Phinlodaのいつか読んだ本

実際に読んでみた本の寸評・奇評(笑)

しゃばけ

しゃばけ」は娑婆気だと巻頭に書いてあるし、変換したら一発で出てきたからそういう言葉があるらしいが知らなかった。不勉強も甚だしい。これはもう広辞苑を一度、読みきるしかないかとか思っているのだが、シリーズの最初の作品がこの「しゃばけ」である。私が読んだのは文庫本なので、以降のページ数は文庫本に依る。

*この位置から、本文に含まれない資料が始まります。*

(* ===== verification/DecoderTrust.v ===== *)
(** What the decoder task may hand to libacars.

    Every open chain of the fragment reassembler, and every open message of the
    SBD reassembler, is traced back to the DA frames received: the bytes are
    those of a subsequence of them, in order, and unless marked dirty all of
    them passed their CRC.  The task's turns preserve this, so what libacars is
    given on the Iridium path consists of such bytes only. *)

From stdpp Require Import strings pretty.
From S2P Require Import Prelude Gf2 Bits Crc16 IridiumBch IridiumFrame IdaDecode IdaEncode IdaChase IdaReassembler.
From S2P Require Import SbdReassembler Avlc Vdl2L2 FrameQueue MsgRing FrameDecoder.
#[local] Open Scope Z_scope.

(** ** Received DA frames *)

(** A decoded DA frame with its direction, channel and time. *)
Record received := Received { rv_ida : ida_decoded; rv_uplink : bool; rv_freq : Z; rv_time : Z }.

Definition clean (r : received) : bool := id_ok (rv_ida r) && header_ok (rv_ida r) && crc_ok (rv_ida r).
(** What the chain gate admits: clean frames, and continuations that failed
    only their CRC. *)
Definition admitted (r : received) : Prop :=
  clean r = true \/ (id_ok (rv_ida r) && header_ok (rv_ida r) = true /\ 0 < da_ctr (rv_ida r)).

Definition chain_octets (l : list received) : list Z := concat (map (fun r => fragment_bytes (rv_ida r)) l).

(** [r] continues a chain opened at [f0] that expects [ctr] and was last fed
    at [t]. *)
Definition continues (up : bool) (f0 ctr t : Z) (r : received) : Prop :=
  rv_uplink r = up /\ da_ctr (rv_ida r) = ctr /\ ctr <> 0 /\
  t <= rv_time r <= t + IDA_REASM_FRAG_GAP_US /\
  in_deadband (IdaReasmSession true up f0 ctr t [] 0 false) (rv_freq r) = true.

(** An open chain, with the counter it expects and its last time. *)
Inductive open_chain (up : bool) (f0 : Z) : list received -> Z -> Z -> Prop :=
  | chain_opens r : rv_uplink r = up -> rv_freq r = f0 -> da_ctr (rv_ida r) = 0 -> da_cont (rv_ida r) <> 0 ->
      open_chain up f0 [r] 1 (rv_time r)
  | chain_grows l ctr t r : open_chain up f0 l ctr t -> continues up f0 ctr t r -> da_cont (rv_ida r) <> 0 ->
      open_chain up f0 (l ++ [r]) ((ctr + 1) mod 8) (rv_time r).

(** A complete one: a frame that stands alone, or an open chain and its last
    frame. *)
Inductive whole_chain (up : bool) : list received -> Prop :=
  | chain_single r : rv_uplink r = up -> da_ctr (rv_ida r) = 0 -> da_cont (rv_ida r) = 0 -> whole_chain up [r]
  | chain_ends f0 l ctr t r : open_chain up f0 l ctr t -> continues up f0 ctr t r -> da_cont (rv_ida r) = 0 ->
      whole_chain up (l ++ [r]).

(** Octets of a complete chain within the history [h], clean throughout unless
    [dirty]. *)
Definition chain_from (h : list received) (up dirty : bool) (bytes : list Z) : Prop :=
  exists l, sublist l h /\ whole_chain up l /\ bytes = chain_octets l /\
    (dirty = false -> Forall (fun r => clean r = true) l).

Definition session_from (h : list received) (s : ida_reasm_session) : Prop :=
  rs_active s = true -> exists l, sublist l h /\
    open_chain (rs_uplink s) (rs_freq_hz s) l (rs_next_ctr s) (rs_last_time_us s) /\
    rs_payload_len s = Z.of_nat (length (chain_octets l)) /\
    take (length (chain_octets l)) (rs_payload s) = chain_octets l /\
    (rs_dirty s = false -> Forall (fun r => clean r = true) l).

Definition reasm_from (h : list received) (ctx : ida_reassembler) : Prop :=
  ctx_ok ctx /\ forall i, (i < 4)%nat -> session_from h (session ctx i).

Lemma chain_octets_snoc l r : chain_octets (l ++ [r]) = chain_octets l ++ fragment_bytes (rv_ida r).
Proof. unfold chain_octets. by rewrite map_app, concat_app; cbn; rewrite app_nil_r. Qed.

Lemma session_from_more h r s : session_from h s -> session_from (h ++ [r]) s.
Proof.
  intros H Ha. destruct (H Ha) as (l & Hl & R). exists l. split; [|exact R].
  etransitivity; [exact Hl|]. apply sublist_inserts_r. reflexivity.
Qed.

Lemma session_from_inactive h s : rs_active s = false -> session_from h s.
Proof. intros H. unfold session_from. by rewrite H. Qed.

Lemma reasm_from_init : reasm_from [] ida_reassembler_init.
Proof.
  split; [apply ida_reassembler_init_ok|]. intros i Hi. apply session_from_inactive.
  do 4 (destruct i as [|i]; [done|]). lia.
Qed.

Lemma reasm_from_more h r ctx : reasm_from h ctx -> reasm_from (h ++ [r]) ctx.
Proof. intros [Hok H]. split; [done|]. intros i Hi. by apply session_from_more, H. Qed.

Lemma open_chain_ctr up f0 l ctr t : open_chain up f0 l ctr t -> 0 <= ctr < 8.
Proof. destruct 1; [lia|]. apply Z.mod_pos_bound. lia. Qed.

(** The reaper hands out a session and frees it. *)
Lemma reap_from h ctx now sv :
  reasm_from h ctx -> length (sv_payload sv) = 320%nat ->
  let '(r, sv', ctx') := ida_reassembler_reap ctx now sv in
  reasm_from h ctx' /\ length (sv_payload sv') = 320%nat.
Proof.
  intros [Hok H] Hl. pose proof (reap_ctx_ok ctx now sv Hok) as Hok'. pose proof (reap_spec ctx now sv Hok Hl) as Hs.
  destruct (ida_reassembler_reap ctx now sv) as [[r sv'] ctx']. cbn [snd] in Hok'.
  destruct Hs as [Hsv Hs]. split; [|done]. split; [done|]. intros j Hj.
  destruct Hs as [(_ & _ & -> & _)|(i & _ & _ & _ & Hs & _)]; [by apply H|]. rewrite Hs by done.
  destruct (decide (i = j)); [by apply session_from_inactive|by apply H].
Qed.

(** ** Feeding *)

Record frame_ok (r : received) : Prop := {
  rk_fragment : fragment_ok (rv_ida r); rk_freq : is_u 32 (rv_freq r); rk_time : is_u 64 (rv_time r) }.

Lemma matched_continues ctx up r i :
  ctx_ok ctx -> frame_ok r -> rv_uplink r = up -> da_ctr (rv_ida r) <> 0 ->
  find_matching_session ctx up (rv_freq r) (da_ctr (rv_ida r)) (rv_time r) = Some i ->
  let s := session ctx i in
  (i < 4)%nat /\ rs_active s = true /\ rs_uplink s = up /\
  continues up (rs_freq_hz s) (rs_next_ctr s) (rs_last_time_us s) r.
Proof.
  intros Hok [_ _ Ht] Hup Hc E. apply find_matching_bound in E as (Hi & Hm & Hd). cbv zeta.
  apply matches_spec in Hm as (Ha & Hu & Hn & Hgap); [|by apply session_ok_at|done].
  split; [done|]. split; [done|]. split; [done|]. destruct Hgap. unfold continues. rewrite Hn. by split_and!.
Qed.

(** Extending the bytes of a session by a fragment. *)
Lemma merged_from h s r :
  session_ok s -> frame_ok r -> rs_active s = true -> session_from h s ->
  id_payload_len (rv_ida r) <= IDA_REASM_MAX_BYTES - rs_payload_len s ->
  continues (rs_uplink s) (rs_freq_hz s) (rs_next_ctr s) (rs_last_time_us s) r -> admitted r ->
  let payload := blit (rs_payload s) (Z.to_nat (rs_payload_len s))
    (take (Z.to_nat (id_payload_len (rv_ida r))) (id_payload (rv_ida r))) in
  let len := rs_payload_len s + id_payload_len (rv_ida r) in
  exists l, sublist (l ++ [r]) (h ++ [r]) /\
    open_chain (rs_uplink s) (rs_freq_hz s) l (rs_next_ctr s) (rs_last_time_us s) /\
    len = Z.of_nat (length (chain_octets (l ++ [r]))) /\
    take (length (chain_octets (l ++ [r]))) payload = chain_octets (l ++ [r]) /\
    (negb (crc_ok (rv_ida r)) || rs_dirty s = false -> Forall (fun r => clean r = true) (l ++ [r])).
Proof.
  intros Hs [Hf _ _] Ha H Hfit Hcont Hadm. destruct (H Ha) as (l & Hl & Hch & Elen & Ebytes & Hclean). cbv zeta.
  pose proof (length_fragment_bytes _ Hf) as Hfl. destruct (fk_len _ Hf) as [Hp0 _].
  exists l. split; [by apply sublist_app|]. split; [done|].
  rewrite chain_octets_snoc, length_app. split; [lia|]. split.
  - unfold IDA_REASM_MAX_BYTES in Hfit. rewrite <- length_app. apply merged_bytes; done || lia.
  - intros [Hc Hd]%orb_false_iff. apply negb_false_iff in Hc. apply Forall_app. split; [by apply Hclean|].
    constructor; [|done]. destruct Hadm as [|[Hok _]]; [done|]. unfold clean. by rewrite Hok, Hc.
Qed.

Lemma session_set_from h ctx i s :
  ctx_ok ctx -> (i < 4)%nat -> (forall j, (j < 4)%nat -> session_from h (session ctx j)) -> session_from h s ->
  forall j, (j < 4)%nat -> session_from h (session (set_session ctx i s) j).
Proof.
  intros Hok Hi H Hs j Hj. rewrite session_set by done. destruct (decide (i = j)); [done|by apply H].
Qed.

(** One feed: the table stays traced, and what is returned is a chain. *)
Lemma feed_from h ctx r :
  reasm_from h ctx -> frame_ok r -> admitted r ->
  let '(o, ctx') := ida_reassembler_feed_ex ctx (rv_ida r) (crc_ok (rv_ida r)) (rv_uplink r) (rv_freq r) (rv_time r)
    (replicate 320 0) 320 in
  reasm_from (h ++ [r]) ctx' /\
  (fo_ret o = 1 -> exists bytes, chain_from (h ++ [r]) (rv_uplink r) (fo_dirty o) bytes /\
     fo_len o = Z.of_nat (length bytes) /\ fo_payload o = blit (replicate 320 0) 0 bytes /\
     (length bytes <= 320)%nat).
Proof.
  intros [Hok H] Hr Hadm. pose proof Hr as [Hf Hfr Ht].
  pose proof (feed_ctx_ok ctx (rv_ida r) (crc_ok (rv_ida r)) (rv_uplink r) (rv_freq r) (rv_time r)
    (replicate 320 0) 320 Hok Hf Hfr Ht) as Hok'.
  pose proof (length_fragment_bytes _ Hf) as Hfl. pose proof (fk_len _ Hf) as Hpl.
  assert (H' : forall j, (j < 4)%nat -> session_from (h ++ [r]) (session ctx j))
    by (intros j Hj; by apply session_from_more, H).
  assert (Hlast : sublist [r] (h ++ [r])) by (apply sublist_inserts_l; reflexivity).
  rewrite feed_cases in * by done. cbv zeta in *.
  destruct (Z.eqb_spec (da_ctr (rv_ida r)) 0) as [Hc|Hc].
  - assert (Hcl : clean r = true) by (destruct Hadm as [|[_ Hx]]; [done|lia]).
    destruct (Z.eqb_spec (da_cont (rv_ida r)) 0) as [Hz|Hz].
    + split; [done|]. intros _. exists (fragment_bytes (rv_ida r)). cbn [fo_dirty fo_len fo_payload].
      rewrite Z.min_r by lia. split; [|split; [lia|split; [done|lia]]].
      exists [r]. split; [done|]. split; [by constructor|]. split.
      * cbn. by rewrite app_nil_r.
      * intros _. by constructor.
    + destruct (find_free_session ctx) as [i|] eqn:Ef; [|done]. apply find_free_bound in Ef as [Hi _].
      split; [|done]. split; [done|]. intros j Hj. rewrite session_count. revert j Hj.
      apply session_set_from; [done|done|done|]. intros _.
      exists [r]. cbn [rs_uplink rs_freq_hz rs_next_ctr rs_last_time_us rs_payload_len rs_payload rs_dirty].
      assert (Ec : chain_octets [r] = fragment_bytes (rv_ida r)) by (cbn; by rewrite app_nil_r).
      rewrite Ec. split; [done|]. split; [by constructor|]. split; [lia|]. split.
      * unfold blit. rewrite take_0. cbn [app]. by rewrite take_app_length.
      * intros _. by constructor.
  - destruct (find_matching_session _ _ _ _ _) as [i|] eqn:Em; [|done].
    destruct (matched_continues ctx (rv_uplink r) r i Hok Hr eq_refl Hc Em) as (Hi & Ha & Hu & Hcont).
    set (s := session ctx i) in *.
    destruct (Z.ltb_spec (IDA_REASM_MAX_BYTES - rs_payload_len s) (id_payload_len (rv_ida r))) as [Hfull|Hfit].
    + split; [|done]. split; [done|]. intros j Hj. rewrite session_count. revert j Hj.
      apply session_set_from; [done|done|done|]. by apply session_from_inactive.
    + rewrite <- Hu in Hcont.
      destruct (merged_from h s r (session_ok_at ctx i Hok) Hr Ha (H i Hi) Hfit Hcont Hadm)
        as (l & Hl & Hch & Elen & Ebytes & Hclean).
      destruct (Z.eqb_spec (da_cont (rv_ida r)) 0) as [Hz|Hz].
      * split.
        { split; [done|]. intros j Hj. rewrite session_bin_completed, session_count. revert j Hj.
          apply session_set_from; [done|done|done|]. by apply session_from_inactive. }
        intros _. exists (chain_octets (l ++ [r])). cbn [fo_dirty fo_len fo_payload].
        pose proof (so_len _ (session_ok_at ctx i Hok)) as Hsl. fold s in Hsl. unfold IDA_REASM_MAX_BYTES in *.
        rewrite Z.min_r by lia. split; [|split; [done|split; [|lia]]].
        -- exists (l ++ [r]). split; [done|]. split; [|done]. rewrite Hu in *. by econstructor.
        -- by rewrite Elen, Nat2Z.id, Ebytes.
      * split; [|done]. split; [done|]. intros j Hj. rewrite session_count. revert j Hj.
        apply session_set_from; [done|done|done|]. intros _. exists (l ++ [r]).
        cbn [rs_uplink rs_freq_hz rs_next_ctr rs_last_time_us rs_payload_len rs_payload rs_dirty].
        split; [done|]. split; [|done].
        pose proof Hcont as (_ & Ec & _). rewrite Ec. by econstructor.
Qed.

ざっくり言えば物の怪系の小説。もののけ。舞台は江戸。一太郎というワープロみたいな名前の若旦那が主人公で、守り人に佐助という犬神と仁吉という白沢が憑いている、違った、付いている。私はこういうバックグラウンドは「神様はじめました」や「化物語」等で慣れているから別に気にしないが、これ系の小説は普通に支持されるものなのだろうか、それともマニア限定なのだろうか。よく分からないが、Amazon のレビューは結構な数憑いている、違った、付いている。

舞台が江戸時代だから、金銭感覚からして分からない。

「大工は手間賃が一日銀五匁だ。(略)」
「それって、多いのかい?」
(p.155)

この後ちゃんと解説してくれるので助かる。そのような細かいところが行き届いているから読みやすくていい。

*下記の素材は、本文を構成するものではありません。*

Lemma read_chunk_at s start len :
  0 <= start -> 0 < len <= CAP ->
  signal_buffer_read_chunk s (u32 start) len =
  map (fun i => widen (sb_ring s ((start + Z.of_nat i) mod CAP))) (seq 0 (Z.to_nat len)).
Proof.
  intros Hs Hl. unfold signal_buffer_read_chunk. cbv zeta.
  assert (Em : u32 start mod CAP = start mod CAP).
  { unfold u32. change (2 ^ 32) with (CAP * 512). rewrite Z.rem_mul_r by (rewrite ?cap_value; lia).
    rewrite (Z.mul_comm CAP (_ mod 512)), Z.mod_add by (rewrite cap_value; lia). apply Z.mod_mod. rewrite cap_value. lia. }
  rewrite Em. pose proof (Z.mod_pos_bound start CAP ltac:(rewrite cap_value; lia)) as Hm. pose proof cap_value as Hcap.
  rewrite u32_small by lia. destruct (Z.leb_spec (start mod CAP + len) CAP) as [Hfit|Hwrap].
  - apply map_ext_in. intros i Hi%in_seq. destruct (decide (Z.of_nat i = CAP)) as [|Hne]; [lia|].
    rewrite mod_offset by lia. by rewrite (proj2 (Z.ltb_lt _ _)) by lia.
  - replace (Z.to_nat len) with (Z.to_nat (CAP - start mod CAP) + Z.to_nat (len - (CAP - start mod CAP)))%nat by lia.
    rewrite seq_app, map_app. f_equal.
    + apply map_ext_in. intros i Hi%in_seq. rewrite mod_offset by lia. by rewrite (proj2 (Z.ltb_lt _ _)) by lia.
    + rewrite <- (Nat.add_0_r (0 + Z.to_nat (CAP - start mod CAP))) at 1.
      assert (Esh : forall m k, seq (m + 0) k = map (Nat.add m) (seq 0 k)).
      { intros m k. rewrite Nat.add_0_r. revert m. induction k as [|k IH] using nat_ind; intros m; [done|]. 
        rewrite !seq_S, map_app, IH. cbn. by rewrite ?Nat.add_0_r. }
      rewrite Esh, map_map. apply map_ext_in. intros i Hi%in_seq. rewrite mod_offset by lia.
      rewrite (proj2 (Z.ltb_ge _ _)) by lia. do 2 f_equal. lia.
Qed.

Lemma read_exact evs y start len :
  Forall healthy evs -> Z.of_nat (length (pushed evs)) < 2 ^ 64 -> sb_run sb_start evs = Some y ->
  0 <= start -> 0 < len <= CAP -> start + len <= sb_total (sy_buf y) -> sb_total (sy_buf y) <= start + CAP ->
  settled y start len ->
  signal_buffer_read_chunk (sy_buf y) (u32 start) len = slice (pushed evs) (Z.to_nat start) (Z.to_nat len).
Proof.
  intros Hh Hb E Hs Hl He Hc Hset. destruct (run_streams evs sb_start [] y streams_start Hh) as (S & H & Em & _); [cbn; lia|done|].
  cbn [app] in Em. change (map widen (carried sb_start)) with ([] : list complex) in Em. cbn [app] in Em.
  rewrite read_chunk_at by done. pose proof (st_total _ _ H) as Et. pose proof (st_pending _ _ H) as Hp.
  rewrite <- Em. apply list_eq. intros i. rewrite lookup_slice, list_lookup_fmap'.
  destruct (decide (i < Z.to_nat len)%nat) as [Hi|Hi].
  - rewrite lookup_seq_lt by done. cbn. rewrite (ring_at y S start len (Z.of_nat i)) by (done || lia).
    rewrite map_app, lookup_app_l by (rewrite length_map; lia). rewrite list_lookup_fmap'.
    replace (Z.to_nat (start + Z.of_nat i)) with (Z.to_nat start + i)%nat by lia.
    destruct (lookup_lt_is_Some_2 S (Z.to_nat start + i) ltac:(lia)) as [x Hx]. rewrite Hx. cbn. f_equal. f_equal.
    by apply nth_lookup_total.
  - by rewrite lookup_seq_ge by lia.
Qed.

Lemma burst_valid_iff s start len :
  is_u 64 (sb_total s) -> 0 <= start -> start + len < 2 ^ 64 -> 0 <= len ->
  signal_buffer_burst_valid s start len = true <->
  0 < len < CAP /\ start + len <= sb_total s /\ sb_total s <= start + CAP.
Proof.
  unfold is_u. intros Ht Hs Hb Hl. unfold signal_buffer_burst_valid. cbv zeta.
  destruct (Z.eqb_spec len 0) as [->|Hne]; cbn [orb]; [split; [done|lia]|].
  destruct (Z.leb_spec CAP len); [split; [done|lia]|]. rewrite u64_small by lia.
  destruct (Z.ltb_spec (sb_total s) (start + len)); [split; [done|lia]|]. rewrite u64_small by lia.
  rewrite Z.leb_le. lia.
Qed.

Lemma sb_run_app a b y : sb_run y (a ++ b) = (y' ← sb_run y a; sb_run y' b).
Proof.
  revert y. induction a as [|ev a IH]; intros y; [done|]. cbn [app sb_run]. destruct (sb_step y ev) as [y1|]; [|done]. apply IH.
Qed.

Lemma run_total evs y : Forall healthy evs -> Z.of_nat (length (pushed evs)) < 2 ^ 64 -> sb_run sb_start evs = Some y ->
  0 <= sb_total (sy_buf y) < 2 ^ 64.
Proof.
  intros Hh Hb E. destruct (run_streams evs sb_start [] y streams_start Hh) as (S & H & Em & _); [cbn; lia|done|].
  pose proof (st_total _ _ H). pose proof (st_pending _ _ H). cbn [app] in Em.
  change (map widen (carried sb_start)) with ([] : list complex) in Em. cbn [app] in Em.
  apply (f_equal length) in Em. rewrite length_map, length_app in Em. lia.
Qed.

一太郎は長崎屋という薬種問屋の若旦那で、何ともたよりない。怪しい薬も売っているのだが、

それなら高い薬を買うよりも、長生きには良い方法がある。もし体のことを思うのなら、食べる物に気を使うことです。
(p.195)

高価な謎の薬を売ってもいい場面なのだが、良心的だ。しかし一太郎は病弱ですぐに疲れて寝込んでしまうタイプなのに、こんなことを言って説得力があるのかないのか。

ストーリーは殺人事件。一太郎は目撃者だし理由もあって最後は猛烈に狙われることになってしまう。強烈な妖が傍に控えているのに案外ジタバタするのは、ちょっとリアルかもしれない。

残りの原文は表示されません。